___ Exercise data

Lemma upToRejection_NoDup env l : NoDup l -> NoDup (upToRejection env l).
Proof.
  intros H. destruct (upToRejection_prefix env l) as [rest E].
  rewrite E in H. apply NoDup_app in H as (H & _). exact H.
Qed.

(** The promise that rejects first is the last of the adapters that have
    settled by then. *)
Lemma upToRejection_first env l r :
  head (omap (rejectionOf env) l) = Some r
  <-> exists before t after,
        l = before ++ t :: after
        /\ Forall (fun u => rejectionOf env u = None) before
        /\ rejectionOf env t = Some r
        /\ upToRejection env l = before ++ [t].
Proof.
  induction l as [| x l IH]; cbn [omap head upToRejection].
  - split; [discriminate |].
    intros (before & t & after & E & _). destruct before; discriminate E.
  - simpl. destruct (rejectionOf env x) as [rx |] eqn:Ex; simpl.
    + split.
      * intros [= <-]. exists [], x, l. repeat split; [constructor | exact Ex].
      * intros (before & t & after & E & Hb & Ht & _).
        destruct before as [| b before]; injection E as <- E.
        -- congruence.
        -- inversion Hb as [| ? ? Hx _]. congruence.
    + rewrite IH. split.
      * intros (before & t & after & -> & Hb & Ht & Hup).
        exists (x :: before), t, after.
        repeat split; [constructor; assumption | exact Ht |].
        cbn [app]. rewrite Hup. reflexivity.
      * intros (before & t & after & E & Hb & Ht & Hup).
        destruct before as [| b before]; injection E as <- E.
        -- congruence.
        -- exists before, t, after. inversion Hb; subst.
           repeat split; try assumption.
           cbn [app] in Hup. injection Hup as Hup. exact Hup.
Qed.

(** The adapters with an [await] resume in the order of [settledAt]. *)
Lemma insertBy_sorted key t l :
  StronglySorted (fun a b => (key a <= key b)%Z) l ->
  StronglySorted (fun a b => (key a <= key b)%Z) (insertBy key t l).
Proof.
  induction l as [| u l IH]; intros Hs; cbn [insertBy].
  - repeat constructor.
  - inversion Hs as [| ? ? Hl Hu]; subst.
    destruct (Z.leb_spec (key t) (key u)) as [Hle | Hlt].
    + constructor; [exact Hs |]. constructor; [exact Hle |].
      apply List.Forall_forall. intros x Hx.
      rewrite List.Forall_forall in Hu. specialize (Hu x Hx). lia.
    + constructor; [apply IH, Hl |].
      apply List.Forall_forall. intros x Hx.
      apply (Permutation_in _ (insertBy_Permutation key t l)) in Hx.
      destruct Hx as [<- | Hx]; [lia |].
      rewrite List.Forall_forall in Hu. apply Hu, Hx.
Qed.

Lemma sortBy_sorted key l :
  StronglySorted (fun a b => (key a <= key b)%Z) (sortBy key l).
Proof.
  induction l as [| t l IH]; cbn [sortBy fold_right]; [constructor |].
  apply insertBy_sorted, IH.
Qed.

Lemma sorted_around key before (t : Task) after :
  StronglySorted (fun a b => (key a <= key b)%Z) (before ++ t :: after) ->
  (forall x, In x before -> (key x <= key t)%Z)
  /\ (forall x, In x after -> (key t <= key x)%Z).
Proof.
  induction before as [| b before IH]; cbn [app]; intros Hs;
    inversion Hs as [| ? ? Hl Hb]; subst.
  - split; [intros x [] |]. rewrite List.Forall_forall in Hb. exact Hb.
  - destruct (IH Hl) as [Hbefore Hafter]. split; [| exact Hafter].
    intros x [<- | Hx]; [| apply Hbefore, Hx].
    rewrite List.Forall_forall in Hb. apply Hb. apply in_or_app. right. left. reflexivity.
Qed.

(** Which adapters have settled when the promise of [t] settles: those
    that resume before it, and none of those that resume after it. *)
Lemma schedule_order env before t after s :
  schedule env = before ++ t :: after ->
  t <> THeapStats -> s <> THeapStats ->
  ((settledAt env s < settledAt env t)%Z -> among s (before ++ [t]) = true)
  /\ ((settledAt env t < settledAt env s)%Z -> among s (before ++ [t]) = false).
Proof.
  intros Hsched Ht Hs.
  pose proof (schedule_In env s) as Hin. rewrite Hsched in Hin.
  unfold schedule in Hsched.
  pose proof (sortBy_sorted (settledAt env)
                (List.filter (fun t => negb (Task_eqb t THeapStats)) tasks)) as Hss.
  remember (sortBy (settledAt env)
              (List.filter (fun t => negb (Task_eqb t THeapStats)) tasks)) as L eqn:EL.
  clear EL.
  destruct before as [| b before]; cbn [app] in Hsched; injection Hsched as Hb Hsorted;
    [congruence |].
  subst b L. apply sorted_around in Hss as [Hbefore Hafter].
  split; intros Hlt.
  - apply among_In. cbn [app] in Hin. destruct Hin as [Hin | Hin]; [congruence |].
    apply in_app_or in Hin as [Hin | [<- | Hin]].
    + right. apply in_or_app. left. exact Hin.
    + right. apply in_or_app. right. left. reflexivity.
    + specialize (Hafter s Hin). lia.
  - apply among_not_In. intros Hin'. cbn [app] in Hin'.
    destruct Hin' as [Hin' | Hin']; [congruence |].
    apply in_app_or in Hin' as [Hin' | [<- | []]].
    + specialize (Hbefore s Hin'). lia.
    + lia.
Qed.

Lemma getStats_rejected_iff env st r :
  fst (fst (getStats formatBytes env st)) = Some (Rejected r)
  <-> head (omap (rejectionOf env) (schedule env)) = Some r.
Proof.
  rewrite getStats_closed.
  destruct (head (omap (rejectionOf env) (schedule env))) as [r' |].
  - simpl. split; congruence.
  - match goal with
    | |- context [join ?f ?e ?p] => destruct (join f e p) as [[s1 s2] |]
    end; simpl; split; discriminate.
Qed.

(** The module state at the instant of the rejection, part by part: each
    adapter that has settled by then has written what it writes, the
    adapters still pending have written nothing. *)
Lemma stateAtRejection_closed env st :
  let now := stateAtRejection formatBytes env st in
  let settled := settledFirst env in
  cpuHistory now = cpuHistory st
  /\ memoryHistory now = memoryHistory st
  /\ networkHistory now
     = (if among TNetworkStats settled
        then networkHistory (stateAfterAdapters formatBytes env st)
        else networkHistory st)
  /\ lastNetworkStats now
     = (if among TNetworkSpeed settled
        then lastNetworkStats (stateAfterAdapters formatBytes env st)
        else lastNetworkStats st)
  /\ networkSpeedHistory now
     = (if among TNetworkSpeed settled
        then networkSpeedHistory (stateAfterAdapters formatBytes env st)
        else networkSpeedHistory st).
Proof.
  cbv zeta. unfold stateAtRejection.
  destruct (settling formatBytes env st (settledFirst env)
              (upToRejection_NoDup env _ (schedule_NoDup env)))
    as (_ & Hc & Hm & Hn & Hl & Hh & _).
  cbv zeta in Hc, Hm, Hn, Hl, Hh.
  unfold stateAfterAdapters. cbn [networkHistory lastNetworkStats networkSpeedHistory].
  repeat split; assumption.
Qed.

(** X3. What becomes of a call of [getStats] whose library promises all
    settle.  It resolves exactly when the five [osutils] promises awaited
    outside a [try] resolve.  Otherwise it rejects, with the reason of the
    first of them to reject in the order in which the promises settle.  At
    the instant of the rejection the adapters that settled before it have
    written to the network history and to the rate estimator, the adapters
    still pending have not, and the CPU and memory histories are as they
    were; the pending adapters run on, and when the last of them has
    settled the state is the one every adapter leaves, still without a
    CPU or memory sample. *)
Theorem getStats_outcome env st :
  (osutilsResolve env
   <-> exists snapshot,
         fst (fst (getStats formatBytes env st)) = Some (Resolved snapshot))
  /\ (forall r,
        fst (fst (getStats formatBytes env st)) = Some (Rejected r)
        <-> exists before t after,
              schedule env = before ++ t :: after
              /\ Forall (fun u => rejectionOf env u = None) before
              /\ rejectionOf env t = Some r
              /\ settledFirst env = before ++ [t])
  /\ (forall r,
        fst (fst (getStats formatBytes env st)) = Some (Rejected r) ->
        let now := stateAtRejection formatBytes env st in
        let over := stateOf (getStats formatBytes env st) in
        let settled := settledFirst env in
        cpuHistory now = cpuHistory st
        /\ memoryHistory now = memoryHistory st
        /\ networkHistory now
           = (if among TNetworkStats settled then networkHistory over
              else networkHistory st)
        /\ lastNetworkStats now
           = (if among TNetworkSpeed settled then lastNetworkStats over
              else lastNetworkStats st)
        /\ networkSpeedHistory now
           = (if among TNetworkSpeed settled then networkSpeedHistory over
              else networkSpeedHistory st)
        /\ over = stateAfterAdapters formatBytes env st
        /\ cpuHistory over = cpuHistory st
        /\ memoryHistory over = memoryHistory st).
Proof.
  split; [apply getStats_resolved_iff |].
  split.
  - intros r. rewrite getStats_rejected_iff. apply upToRejection_first.
  - intros r Hr. cbv zeta.
    assert (Hover : stateOf (getStats formatBytes env st)
                    = stateAfterAdapters formatBytes env st).
    { apply getStats_rejected_iff in Hr. unfold stateOf.
      rewrite getStats_closed, Hr. reflexivity. }
    rewrite Hover.
    destruct (stateAtRejection_closed env st) as (Hc & Hm & Hn & Hl & Hh).
    cbv zeta in Hc, Hm, Hn, Hl, Hh.
    repeat split; assumption.
Qed.


(** *** The cache from one call to the next *)

Lemma storedBy_lookup_ne env cache0 t k p c key :
  k <> key -> storedBy env cache0 t k p c !! key = c !! key.
Proof.
  intros Hne. unfold storedBy, cachedOutcome, Cache.settle.
  destruct (hitFor env cache0 t); [reflexivity |].
  destruct p as [d | r]; simpl; [| reflexivity].
  apply lookup_insert_ne. exact Hne.
Qed.

Lemma storedBy_lookup_eq env cache0 t k p c :
  storedBy env cache0 t k p c !! k
  = match hitFor env cache0 t, p with
    | None, Resolved d => Some {| Cache.data := d; Cache.ts := calledAt env t |}
    | _, _ => c !! k
    end.
Proof.
  unfold storedBy, cachedOutcome, Cache.settle.
  destruct (hitFor env cache0 t); [destruct p; reflexivity |].
  destruct p as [d | r]; simpl; [| reflexivity].
  apply lookup_insert_eq.
Qed.

Lemma cacheAfter_fsSize env c :
  cacheAfter env c !! "fsSize"
  = match hitFor env c TFileSystemInfo, fsSizeProducer env with
    | None, Resolved d =>
        Some {| Cache.data := d; Cache.ts := calledAt env TFileSystemInfo |}
    | _, _ => c !! "fsSize"
    end.
Proof.
  unfold cacheAfter. rewrite storedBy_lookup_eq.
  rewrite !storedBy_lookup_ne by discriminate. reflexivity.
Qed.

Lemma cacheAfter_battery env c :
  cacheAfter env c !! "battery"
  = match hitFor env c TBattery, batteryProducer env with
    | None, Resolved d => Some {| Cache.data := d; Cache.ts := calledAt env TBattery |}
    | _, _ => c !! "battery"
    end.
Proof.
  unfold cacheAfter. rewrite storedBy_lookup_ne by discriminate.
  rewrite storedBy_lookup_eq.
  rewrite !storedBy_lookup_ne by discriminate. reflexivity.
Qed.

Lemma cacheAfter_diskLayout env c :
  cacheAfter env c !! "diskLayout"
  = match hitFor env c TDiskLayout, diskLayoutProducer env with
    | None, Resolved d =>
        Some {| Cache.data := d; Cache.ts := calledAt env TDiskLayout |}
    | _, _ => c !! "diskLayout"
    end.
Proof.
  unfold cacheAfter. rewrite !storedBy_lookup_ne by discriminate.
  apply storedBy_lookup_eq.
Qed.

Lemma cacheAfter_other env c key :
  key <> "fsSize" -> key <> "battery" -> key <> "diskLayout" ->
  cacheAfter env c !! key = c !! key.
Proof.
  intros H1 H2 H3. unfold cacheAfter.
  rewrite !storedBy_lookup_ne by congruence. reflexivity.
Qed.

______

→ Problem to work on
Gather each line in the entries above where the string "TDiskLayout" is found.

→ Task output
  = match hitFor env c TDiskLayout, diskLayoutProducer env with
        Some {| Cache.data := d; Cache.ts := calledAt env TDiskLayout |}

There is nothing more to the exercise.